The consequences are tangible. French private-sector activity has slumped to its lowest level in five months. According to S&P Global, the Composite Purchasing Managers’ Index for France dropped to 48.4 in September 2025, down from 49.8 the previous month and well below the 50 mark that separates expansion from contraction. Bloomberg analysts had expected a milder decline, but the reality was harsher, with both services and manufacturing sectors hit hard by ongoing political turmoil.

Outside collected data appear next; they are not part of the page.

(* ===== verification/ForkReturn.v ===== *)
(** * The first run of a process

    [fork_ret] of [process/mod.rs], where the scheduler's first switch to a
    process ends, and the way of a forked child from there into user mode. *)

From Stdlib Require Import ZArith Lia.
From stdpp Require Import base functions gmap strings numbers list.
From S2P Require Import Prelude Address Pte PhysMem PageTable PageTableSpec UserCopy PageTableTheorems UvmCopy Bytes Bio DiskLayout Log Bitmap.
From S2P Require Import Inode Path File Registers Cpu Proc ForkMemory Kernel Syscall Trap BioClient TrapTheorems ForkTheorems Asm AsmSpec.
From S2P Require Import AsmTheorems AsmUser.

Local Open Scope Z_scope.

Section Model.
Context {D : Type} {BD : BlockDevice D} {BF : BitField} {BFl : BitFlags} {H : Type} {PS : PageSource H} {PF : PageFree H}.
Context (trampoline uservec_a userret_a user_trap_addr : Z).

(** [fork_ret] on hart [id], which still holds the lock [l] of the process;
    [first] is the static flag of the file-system initialization. *)
Definition fork_ret (id : Z) (first : bool) (l : Spinlock) (h : hart) (r : csrs) (k : @kernel D H) :
    outcome (tresult * csrs * @kernel D H * Spinlock * hart) :=
  '(me, h) ← myproc h;
  '(l, h) ← release id l h;
  k ← (if first then
         '(sb, lg, b) ← fs_init (d_sb (k_d k)) (d_log (k_d k)) ROOTDEV (d_b (k_d k));
         Done (with_ifs k (k_ic k) (mkD sb lg b))
       else Done k);
  '(t, r, k) ← user_trap_ret me trampoline uservec_a userret_a user_trap_addr (set_sstatus (h_sstatus h) r) k;
  Done (t, r, k, l, h).
End Model.

(** ** The trap frame in the page table *)

Section Frame.
Context {H : Type} {PS : PageSource H} {PSL : PageSourceLaws H}.

Lemma walk_tbl_at m root va p2 :
  tbl_at m root [page_num va 2; page_num va 1] = Some p2 →
  ∃ p1, tbl_at m root [page_num va 2] = Some p1 ∧
    is_valid (read_word m (entry root (page_num va 2))) = true ∧ as_pagetable (read_word m (entry root (page_num va 2))) = p1 ∧
    is_valid (read_word m (entry p1 (page_num va 1))) = true ∧ as_pagetable (read_word m (entry p1 (page_num va 1))) = p2.
Proof.
  cbn [tbl_at]. destruct (is_valid (read_word m (entry root (page_num va 2)))) eqn:E2; [|done].
  destruct (is_valid (read_word m (entry (as_pagetable _) (page_num va 1)))) eqn:E1; [|done]. intros [= <-]. eexists. by rewrite E1.
Qed.

Lemma valid_bit e : is_valid e = true → Z.testbit e 0 = true.
Proof. intros Hv. pose proof (flags_valid e Hv) as Hf. apply (f_equal (λ z, Z.testbit z 0)) in Hf.
  unfold as_flags in Hf. rewrite Z.lor_spec, Z.land_spec in Hf. change (Z.testbit 1023 0) with true in Hf. change (Z.testbit PTE_V 0) with true in Hf.
  by destruct (Z.testbit e 0). Qed.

The malaise in France is casting a shadow over the entire euro zone. Despite Germany’s robust fiscal expansion, which has propped up sentiment and kept the HCOB flash composite PMI for the euro zone at 51.2 in September (its ninth consecutive month of growth), the underlying picture is less rosy. As Oxford Economics’ Riccardo Marcelli Fabiani told Reuters, “Sentiment was soft and incoming orders from abroad continued worsening, pointing to no strong rebound happening after the drop in exports following the introduction of tariffs.”

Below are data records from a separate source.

(** X15.  The context menu that a right click opens, after any number of
    renders: it opens at the pointer and never offers both Expand and
    Collapse.  The handler is memoized on the root and expanded flags only,
    so these two are the current ones (Expand only on a node that is not
    expanded, Collapse only on an expanded one, Focus never on a root) while
    the caller flag is the one of an earlier render.  When the node was a
    caller at every render or at none, the entries are those of the current
    view model: none of the five for a caller; otherwise exactly one of
    Expand and Collapse, Expand all, Collapse all, and Focus unless the node
    is a root. *)
Theorem menu_entries (first : VM) later (event : Mouse) :
  let menu := contextMenuOpened first later event in
  let vm := latest first later in
  open menu = true
  /\ position menu = Some {| top := clientY event; left := clientX event |}
  /\ rendered menu DoExpand && rendered menu DoCollapse = false
  /\ (rendered menu DoExpand = true -> isExpanded vm = false)
  /\ (rendered menu DoCollapse = true -> isExpanded vm = true)
  /\ (rendered menu Focus = true -> isRoot vm = false)
  /\ (Forall (fun v => isCaller v = isCaller first) later ->
      if isCaller vm then forall entry, rendered menu entry = false
      else xorb (rendered menu DoExpand) (rendered menu DoCollapse) = true
           /\ rendered menu DoExpand = negb (isExpanded vm)
           /\ rendered menu DoExpandAll = true
           /\ rendered menu DoCollapseAll = true
           /\ rendered menu Focus = negb (isRoot vm)).
Proof.
  intros menu vm. subst menu vm. unfold contextMenuOpened.
  pose proof (captured_menu_deps first later) as Hdeps.
  set (held := captured menuDeps sameMenuDeps first later) in *.
  assert (Hcaller :
    Forall (fun v => isCaller v = isCaller first) later ->
    isCaller held = isCaller (latest first later)).
  { intros Hlater.
    assert (Hheld : isCaller held = isCaller first)
      by (apply captured_among; [reflexivity | exact Hlater]).
    rewrite Hheld. unfold latest.
    destruct later as [|v later _] using rev_ind; [reflexivity|].
    rewrite last_last. apply Forall_app in Hlater as [_ Hv].
    now inversion Hv. }
  unfold menuDeps in Hdeps. injection Hdeps as Hroot Hexpanded.
  unfold rendered. simpl. rewrite <- Hroot, <- Hexpanded.
  repeat split.
  - now destruct (isCaller held), (isExpanded held).
  - now destruct (isCaller held), (isExpanded held).
  - now destruct (isCaller held), (isExpanded held).
  - now destruct (isCaller held), (isRoot held).
  - intros Hlater. rewrite <- (Hcaller Hlater).
    destruct (isCaller held), (isExpanded held), (isRoot held); simpl;
      repeat split; auto; intros []; reflexivity.
Qed.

Germany’s PMI reached a 16-month high of 52.4, but France’s contraction for the 13th consecutive month—its fastest pace since April—has become a drag on the bloc. ING economist Bert Colijn observed, “France stands out negatively. With heightened political uncertainty, the French economy appears to be mirroring this sense of instability.” The Organisation for Economic Cooperation and Development (OECD) has warned that the full effects of recent U.S. tariffs on the euro zone have yet to be felt. These trade frictions, combined with France’s instability, are expected to slow euro zone growth to just 1.0 percent in 2026, down from 1.2 percent in 2025.
Amid this turmoil, French households and businesses are growing increasingly hesitant. Public services are in decline, with health professionals citing labor shortages in hospitals, rural residents lamenting the closure of train lines, and students and academics decrying a lack of resources for universities. Investors are wary, and the costs of French borrowing have risen following the credit downgrade. The euro zone, for its part, is watching nervously as its second-largest economy teeters on the brink.
As France’s influence in Africa fades and its economic woes deepen, the broader implications are hard to ignore. The euro zone’s stability, already threatened by external shocks like tariffs and geopolitical uncertainty, now faces the added risk of a weakened France. For many African nations, this is a moment of opportunity—a chance to assert their sovereignty and pursue new partnerships. For France, it’s a reckoning with the limits of power in a changing world.
Whether France can adapt to this new reality remains to be seen. What’s clear is that the old order is gone, and the consequences of its unraveling will be felt far beyond Paris.